=== Exercise data ===

(** * georges: MAD-X wrapper and linear transfer matrices

    A shallow embedding of [madx/madx.py] and [manzoni/transfer.py].

    - Python exceptions are values of [exn]; a function that may raise
      returns a [result].
    - numpy floats of the transfer-matrix library are idealised as real
      numbers ([R]); a numpy array is a list, indexed with an
      [IndexError] outside its bounds.
    - a pandas row ([Series]) is a finite map from column names to
      cells; a [DataFrame] is its list of labelled rows.
    - the wrapper object is a record threaded through a small
      state-and-exception monad: a mutation made before a [raise]
      stays visible afterwards, as in Python. *)

From Stdlib Require Import String Ascii List QArith Reals Lra Sorting Permutation.
From stdpp Require Import base option gmap strings list.

Local Open Scope string_scope.

(** ** Exceptions and results *)

Inductive exn : Type :=
| MadxException (m : string)
| SimulatorException (m : string)
| KeyError (k : string)
| IndexError (i : nat)
| AttributeError (a : string)
| NameError (n : string)
| TypeError (m : string)
| TemplateSyntaxError.   (* jinja2.TemplateSyntaxError, whatever its message *)

Inductive result (A : Type) : Type :=
| Ok (a : A)
| Raise (e : exn).
Arguments Ok {A} a.
Arguments Raise {A} e.

Definition rbind {A B} (r : result A) (k : A -> result B) : result B :=
  match r with
  | Ok a => k a
  | Raise e => Raise e
  end.

Notation "x <-? r ; k" := (rbind r (fun x => k))
  (at level 100, r at next level, right associativity).

(** The two exception classes the wrapper raises for missing or invalid
    configuration. *)
Definition is_configuration_error (e : exn) : bool :=
  match e with
  | MadxException _ | SimulatorException _ => true
  | _ => false
  end.

(** ** manzoni/transfer.py *)

Module Transfer.
Local Open Scope R_scope.

Definition matrix := list (list R).

(** [a @ b] on two-dimensional arrays. *)
Definition dot (u v : list R) : R :=
  fold_right Rplus 0 (zip_with Rmult u v).

Definition column (j : nat) (m : matrix) : list R :=
  map (fun row => nth j row 0) m.

Definition matmul (a b : matrix) : matrix :=
  map (fun row => map (fun j => dot row (column j b))
                      (seq 0 (length (hd [] b)))) a.

(** [x == y], [x > y] and [x < y] on floats. *)
Definition float_eq (x y : R) : bool := if Req_dec_T x y then true else false.
Definition float_gt (x y : R) : bool := if Rgt_dec x y then true else false.
Definition float_lt (x y : R) : bool := if Rlt_dec x y then true else false.

(** [np.eye(5)] *)
Definition eye5 : matrix :=
  [ [1; 0; 0; 0; 0];
    [0; 1; 0; 0; 0];
    [0; 0; 1; 0; 0];
    [0; 0; 0; 1; 0];
    [0; 0; 0; 0; 1] ].

(** [e[i]] on a one-dimensional array. *)
Definition array_item (e : list R) (i : nat) : result R :=
  match e !! i with
  | Some x => Ok x
  | None => Raise (IndexError i)
  end.

Section Functions.
(** The column indices of [constants.py]. *)
Variables INDEX_ANGLE INDEX_LENGTH INDEX_E1 INDEX_E2 INDEX_K1 : nat.

Definition rotation (e : list R) : result matrix :=
  angle <-? array_item e INDEX_ANGLE;
  Ok [ [cos angle; 0; - sin angle; 0; 0];
       [0; cos angle; 0; - sin angle; 0];
       [sin angle; 0; cos angle; 0; 0];
       [0; sin angle; 0; cos angle; 0];
       [0; 0; 0; 0; 1] ].

Definition drift (e : list R) : result matrix :=
  length <-? array_item e INDEX_LENGTH;
  Ok [ [1; length; 0; 0; 0];
       [0; 1; 0; 0; 0];
       [0; 0; 1; length; 0];
       [0; 0; 0; 1; 0];
       [0; 0; 0; 0; 1] ].

(** With a nonzero angle the source divides by [theta] and by
    [length].  A float quotient by zero is an infinity or a nan, which
    no real number stands for: at [length = 0] with [theta <> 0] the
    matrix below is not the program's, and the theorems that reach
    these quotients take [length <> 0] as a hypothesis. *)
Definition sbend (e : list R) : result matrix :=
  theta <-? array_item e INDEX_ANGLE;
  if float_eq theta 0 then drift e else
  length <-? array_item e INDEX_LENGTH;
  e1 <-? array_item e INDEX_E1;
  e2 <-? array_item e INDEX_E2;
  let s := sin theta in
  let c := cos theta in
  let m_b :=
    [ [c; (length / theta) * s; 0; 0; (length / theta) * (1 - c)];
      [- (theta / length) * s; c; 0; 0; s];
      [0; 0; 1; length; 0];
      [0; 0; 0; 1; 0];
      [0; 0; 0; 0; 1] ] in
  if float_eq e1 0 && float_eq e2 0 then Ok m_b
  else
    let k1 := (- 1 / (length / theta)) * tan e1 in
    let k2 := (- 1 / (length / theta)) * tan e2 in
    let m_e1 :=
      [ [1; 0; 0; 0; 0];
        [- k1; 1; 0; 0; 0];
        [0; 0; 1; 0; 0];
        [0; 0; k1; 1; 0];
        [0; 0; 0; 0; 1] ] in
    let m_e2 :=
      [ [1; 0; 0; 0; 0];
        [- k2; 1; 0; 0; 0];
        [0; 0; 1; 0; 0];
        [0; 0; k2; 1; 0];
        [0; 0; 0; 0; 1] ] in
    Ok (matmul (matmul m_e2 m_b) m_e1).

Definition quadrupole (e : list R) : result matrix :=
  length <-? array_item e INDEX_LENGTH;
  k <-? array_item e INDEX_K1;
  if float_gt k 0 then
    let k := sqrt k in
    let kl := k * length in
    let s := sin kl in
    let c := cos kl in
    let sh := sinh kl in
    let ch := cosh kl in
    Ok [ [c; (1 / k) * s; 0; 0; 0];
         [- k * s; c; 0; 0; 0];
         [0; 0; ch; (1 / k) * sh; 0];
         [0; 0; k * sh; ch; 0];
         [0; 0; 0; 0; 1] ]
  else if float_lt k 0 then
    let k := k * -1 in
    let k := sqrt k in
    let kl := k * length in
    let s := sin kl in
    let c := cos kl in
    let sh := sinh kl in
    let ch := cosh kl in
    Ok [ [ch; (1 / k) * sh; 0; 0; 0];
         [k * sh; ch; 0; 0; 0];
         [0; 0; c; (1 / k) * s; 0];
         [0; 0; - k * s; c; 0];
         [0; 0; 0; 0; 1] ]
  else Ok eye5.

End Functions.

(** *** The matrices as the specification writes them *)

(** Core bend matrix of a sector bend of angle [theta] and length [L]. *)
Definition core_bend (theta L : R) : matrix :=
  let s := sin theta in
  let c := cos theta in
  [ [c; (L / theta) * s; 0; 0; (L / theta) * (1 - c)];
    [- (theta / L) * s; c; 0; 0; s];
    [0; 0; 1; L; 0];
    [0; 0; 0; 1; 0];
    [0; 0; 0; 0; 1] ].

===

> [Activity]:
Reproduce every line above containing "drift".

> [Task answer]:
Definition drift (e : list R) : result matrix :=
  if float_eq theta 0 then drift e else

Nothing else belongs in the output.